Here, we use {\mathcal{T}} to denote the collection of all {\mathcal{F}_t}-stopping times {\tau} satisfying {\tau<\infty} almost surely, and {\mathbb{E}_x[\ \cdot \ ]} means {\mathbb{E}[\ \cdot \ | X_0 = x]}. One can use Ito’s formula to obtain, for all

\displaystyle e^{-\alpha \tau} \varphi(X_\tau) = \varphi(x) + \int_0^\tau e^{-\alpha s} (\mathcal{A} - \alpha) \varphi (X_s) ds + M_\tau, \ \forall \varphi \in \mathcal{D}


\displaystyle M_t = \int_0^t e^{-\alpha s} \varphi'(X_s) \sigma (X_s) dW_s.

  • (A1) {\sigma \in C_b(\mathbb{R})}.

Under assumption (A1), {M_t} is a martingale, and {\mathbb{E}[M_{\tau\wedge t}] = 0} for all {\tau\in \mathcal{T}} by optional sampling theorem.

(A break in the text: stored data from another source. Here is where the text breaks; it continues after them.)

Lemma scripts_of_txs txs scripts :
  Forall2 (λ tx script, ∃ txin, input tx = [txin] ∧ witness_script txin = Val script) txs scripts →
  mapM witness_script (txs ≫= input) = Val scripts.
Proof.
  induction 1 as [|tx script txs scripts (txin & E & Es) _ IH]; [done|].
  rewrite bind_cons, E. cbn [app mapM]. rewrite Es. cbn [mbind comp_bind]. by rewrite IH.
Qed.

Lemma with_stack_script p stack raw script block txin :
  one_input p → input (unsigned_tx p) = [txin] → stack = raw ++ [script; block] →
  ∃ txin', input (extract_tx (with_stack stack p)) = [txin'] ∧ witness_script txin' = Val (repush <$> raw).
Proof.
  intros Hone Hin ->. destruct p as [tx inputs]. unfold one_input in Hone. cbn in Hone, Hin.
  destruct inputs as [|i [|]]; try done. unfold extract_tx. cbn. rewrite Hin. cbn.
  eexists. split; [done|]. unfold witness_script, without_script. cbn [witness].
  rewrite decide_True by (rewrite length_app; cbn; lia). cbn [mbind comp_bind].
  by rewrite length_app, Nat.add_sub, take_app_length.
Qed.

Lemma batch_scripts f fh sigs batch :
  length (f256_public_keys f) = NUM_PKS_A256 → length (fhash_public_keys fh) = NUM_PKS_A_HASH →
  Forall one_input (vec_to_list batch) →
  ∃ psbts, AssertDataTxBatch_finalize batch fh f sigs = mapM extract_or_panic psbts ∧
    length psbts = NUM_ASSERT_DATA_TX ∧
    ∀ j script, signature_scripts
        (Vector.hd (sig_public_inputs (sig_groth16 sigs)) :: vec_to_list (sig_field_elems (sig_groth16 sigs)))
        (vec_to_list (sig_hashes (sig_groth16 sigs))) !! j = Some script →
      ∃ raw s b, script = repush <$> raw ∧ psbts !! j = with_stack (raw ++ [s; b]) <$> vec_to_list batch !! j.
Proof.
  intros Hf Hh Hone.
  destruct (batch_psbts
    (λ c s stack, ∃ block, stack = (s ≫= wots256_raw_witness) ++ [A256_create_locking_script c; serialize_control_block block])
    (λ c s stack, ∃ block, stack = (s ≫= wots_hash_raw_witness) ++ [AHash_create_locking_script c; serialize_control_block block])
    f fh sigs batch) as (psbts & E & Hl & Hc1 & Hc2 & Hc3).
  { intros c s. destruct (A256_finalize_stack 0 c s) as (block & Hfin & _). eauto. }
  { intros c s. destruct (AHash_finalize_stack 0 c s) as (block & Hfin & _). eauto. }
  1-3: done.
  exists psbts. split_and!; [done|done|]. intros j script Hj. unfold signature_scripts in Hj.
  apply lookup_app_Some in Hj as [Hj|[Hge Hj]]; [|apply lookup_app_Some in Hj as [Hj|[Hge' Hj]]];
    apply list_lookup_fmap_Some in Hj as (k & -> & [-> Hlt]%lookup_seq); cbn [Nat.add].
  - destruct (lookup_lt_is_Some_2 (field_connectors f) j Hlt) as [c Hc].
    destruct (Hc1 j c Hc) as (stack & (block & ->) & Ej). eauto.
  - rewrite length_fmap, length_seq in *.
    destruct (lookup_lt_is_Some_2 (hash_connectors_1 fh) (j - 3) Hlt) as [c Hc].
    destruct (Hc2 _ c Hc) as (stack & (block & ->) & Ej). replace (3 + (j - 3)) with j in Ej by lia. eauto.
  - rewrite !length_fmap, !length_seq in *.
    destruct (lookup_lt_is_Some_2 (hash_connectors_2 fh) (j - 3 - 33) Hlt) as [c Hc].
    destruct (Hc3 _ c Hc) as (stack & (block & ->) & Ej). replace (36 + (j - 3 - 33)) with j in Ej by lia. eauto.
Qed.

This yields

\displaystyle \mathbb{E}_x [e^{-\alpha (\tau\wedge t)} \varphi(X_{\tau\wedge t})] = \varphi(x) + \mathbb{E}_x \Big[\int_0^{\tau\wedge t} e^{-\alpha s} (\mathcal{A} - \alpha) \varphi (X_s) ds\Big], \ \forall \varphi \in \mathcal{D}, \tau \in \mathcal{T}.

Then, taking {\lim_{t\rightarrow \infty}} and using dominated convergence theorem, one obtains

\displaystyle \mathbb{E}_x [e^{-\alpha \tau} \varphi(X_{\tau})] = \varphi(x) + \mathbb{E}_x \Big[\int_0^{\tau} e^{-\alpha s} (\mathcal{A} - \alpha) \varphi (X_s) ds\Big], \ \forall \varphi \in \mathcal{D}, \tau \in \mathcal{T} \ \ \ \ \ (1)

  Next we introduce two measures {\nu, \mu: \mathcal{B}(\mathbb{R}) \mapsto \mathbb{R}} by

\displaystyle \nu_\tau (\Gamma) = \mathbb{E}_x[e^{-\alpha \tau} I_\Gamma(X_\tau)], \quad \mu_\tau(\Gamma) = \mathbb{E}_x \Big[\int_0^\tau e^{-\alpha s} I_\Gamma (X_s) ds \Big], \quad \forall \Gamma \in \mathcal{B}(\mathbb{R}).

Obviously, {\nu_\tau, \mu_\tau \in \mathcal{M}_1}. One can rewrite (1) by

\displaystyle \langle \varphi, \nu_\tau\rangle + \langle (\alpha - \mathcal{A}) \varphi, \mu_\tau \rangle = \langle \varphi, \delta_x\rangle, \ \forall \varphi \in \mathcal{D}, \tau \in \mathcal{T}.

This motivates following linear programing problem:

\displaystyle V_1(x) = \sup_{(\nu, \mu)\in \mathcal{M}_1^2} \{\langle g, \nu \rangle | \langle \varphi, \nu\rangle + \langle (\alpha - \mathcal{A}) \varphi, \mu \rangle = \langle \varphi, \delta_x\rangle, \ \forall \varphi \in \mathcal{D}\}, \quad (LP)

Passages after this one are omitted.